◆ **Collected data entries**:
Lemma list_index_None `{EqDecision A} (x : A) (l : list A) :
  list_index x l = None <-> x ∉ l.
Proof.
  induction l as [|y l IH]; simpl.
  - split; [intros _; apply not_elem_of_nil | done].
  - case_decide as E.
    + subst. split; [done|]. intros []. by left.
    + rewrite not_elem_of_cons. destruct (list_index x l); simpl.
      * split; [done|]. intros [_ H]. by apply IH in H.
      * split; [|done]. intros _. split; [done|]. by apply IH.
Qed.

Module OrderedDictFacts.
Import OrderedDict.

Section facts.
Context {V : Type}.
Implicit Types (d : t V) (l : list (string * V)) (k : string) (v : V).

Lemma of_pairs_update l : of_pairs l = update [] l.
Proof. done. Qed.

Lemma get_setitem k v d k' :
  get (setitem k v d) k' = if decide (k' = k) then Some v else get d k'.
Proof.
  induction d as [|[k0 v0] d IH]; simpl.
  - by repeat case_decide.
  - destruct (decide (k = k0)) as [->|Hne]; simpl.
    + by repeat case_decide.
    + rewrite IH. repeat case_decide; congruence.
Qed.

Lemma setitem_fresh k v d : k ∉ keys d -> setitem k v d = d ++ [(k, v)].
Proof.
  unfold keys. induction d as [|[k0 v0] d IH]; simpl; [done|].
  rewrite not_elem_of_cons. intros [Hne Hd].
  case_decide; [done|]. by rewrite IH.
Qed.

Lemma keys_setitem_elem k v d : k ∈ keys d -> keys (setitem k v d) = keys d.
Proof.
  unfold keys. induction d as [|[k0 v0] d IH]; simpl.
  - by intros ?%elem_of_nil.
  - intros Hin. case_decide as E; simpl; [done|].
    f_equal. apply IH. apply elem_of_cons in Hin as [?|?]; [congruence|done].
Qed.

Lemma elem_of_keys_setitem k v d k' :
  k' ∈ keys (setitem k v d) <-> k' = k \/ k' ∈ keys d.
Proof.
  destruct (decide (k ∈ keys d)) as [Hin|Hnin].
  - rewrite keys_setitem_elem by done. naive_solver.
  - rewrite setitem_fresh by done. unfold keys. rewrite fmap_app, elem_of_app.
    simpl. rewrite list_elem_of_singleton. naive_solver.
Qed.

Lemma NoDup_keys_setitem k v d : NoDup (keys d) -> NoDup (keys (setitem k v d)).
Proof.
  intros Hd. destruct (decide (k ∈ keys d)) as [Hin|Hnin].
  - by rewrite keys_setitem_elem.
  - rewrite setitem_fresh by done. unfold keys in *. rewrite fmap_app.
    apply NoDup_app. split; [done|]. split.
    + intros x Hx. simpl. rewrite list_elem_of_singleton. by intros ->.
    + apply NoDup_singleton.
Qed.

Lemma elem_of_keys_update l : forall d k,
  k ∈ keys (update d l) <-> k ∈ keys d \/ k ∈ l.*1.
Proof.
  unfold update. induction l as [|[k0 v0] l IH]; intros d k; simpl.
  - rewrite elem_of_nil. naive_solver.
  - rewrite IH, elem_of_keys_setitem, elem_of_cons. naive_solver.
Qed.

Lemma NoDup_keys_update l : forall d, NoDup (keys d) -> NoDup (keys (update d l)).
Proof.
  unfold update. induction l as [|[k0 v0] l IH]; intros d Hd; simpl; [done|].
  by apply IH, NoDup_keys_setitem.
Qed.

Lemma get_update_Some l : forall d k v,
  get (update d l) k = Some v -> (k, v) ∈ l \/ get d k = Some v.
Proof.
  unfold update. induction l as [|[k0 v0] l IH]; intros d k v; simpl.
  - by right.
  - intros [H|H]%IH.
    + left. by right.
    + rewrite get_setitem in H. simpl in H. case_decide as E.
      * injection H as <-. subst. left. by left.
      * by right.
Qed.

Lemma update_fresh l : forall d, NoDup (keys d ++ l.*1) -> update d l = d ++ l.
Proof.
  unfold update. induction l as [|[k0 v0] l IH]; intros d; simpl.
  - intros _. by rewrite app_nil_r.
  - intros Hnd. apply NoDup_app in Hnd as (Hd & Hdisj & Hl).
    apply NoDup_cons in Hl as [Hk0 Hl].
    rewrite setitem_fresh.
    + rewrite IH; [by rewrite <-app_assoc|].
      unfold keys. rewrite fmap_app. simpl. rewrite <-app_assoc. simpl.
      apply NoDup_app. split; [done|]. split; [|by apply NoDup_cons].
      intros x Hx. by apply Hdisj.
    + intros Hin. apply (Hdisj _ Hin). by left.
Qed.

Lemma get_is_Some d k : is_Some (get d k) <-> k ∈ keys d.
Proof.
  unfold keys. induction d as [|[k0 v0] d IH]; simpl.
  - rewrite elem_of_nil. split; [by intros [? ?]|done].
  - rewrite elem_of_cons. case_decide as E.
    + split; [by left|by eauto].
    + rewrite IH. naive_solver.
Qed.

Lemma contains_true k d : contains k d = true <-> k ∈ keys d.
Proof. apply py_in_true. Qed.

(** The dictionary of a list of pairs. *)
Lemma of_pairs_NoDup l : NoDup (keys (of_pairs l)).
Proof. rewrite of_pairs_update. apply NoDup_keys_update, NoDup_nil_2. Qed.

Lemma elem_of_keys_of_pairs l k : k ∈ keys (of_pairs l) <-> k ∈ l.*1.
Proof.
  rewrite of_pairs_update, elem_of_keys_update. unfold keys. simpl.
  rewrite elem_of_nil. naive_solver.
Qed.

Lemma get_of_pairs_Some l k v : get (of_pairs l) k = Some v -> (k, v) ∈ l.
Proof.
  rewrite of_pairs_update. intros [H|H]%get_update_Some; [done|]. done.
Qed.

Lemma of_pairs_fresh l : NoDup l.*1 -> of_pairs l = l.
Proof. intros H. rewrite of_pairs_update. by apply update_fresh. Qed.

End facts.
End OrderedDictFacts.

(** ** The randomize module *)
Module RandomizeSpec.
Import OrderedDict OrderedDictFacts Randomize.

Lemma elem_of_List_filter {A} (f : A -> bool) (l : list A) (x : A) :
  x ∈ List.filter f l <-> x ∈ l /\ f x = true.
Proof. rewrite !list_elem_of_In. apply filter_In. Qed.

Lemma List_filter_filter {A} (f g : A -> bool) (l : list A) :
  List.filter f (List.filter g l) = List.filter (fun x => g x && f x) l.
Proof.
  induction l as [|x l IH]; simpl; [done|].
  destruct (g x); simpl; [|done]. destruct (f x); by rewrite IH.
Qed.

◆ **What the task asks**:
Nothing but the lines from the start of the data above through the line with "x l); simpl." should appear in your answer, copied exactly.

◆ **Expected answer**:
Lemma list_index_None `{EqDecision A} (x : A) (l : list A) :
  list_index x l = None <-> x ∉ l.
Proof.
  induction l as [|y l IH]; simpl.
  - split; [intros _; apply not_elem_of_nil | done].
  - case_decide as E.
    + subst. split; [done|]. intros []. by left.
    + rewrite not_elem_of_cons. destruct (list_index x l); simpl.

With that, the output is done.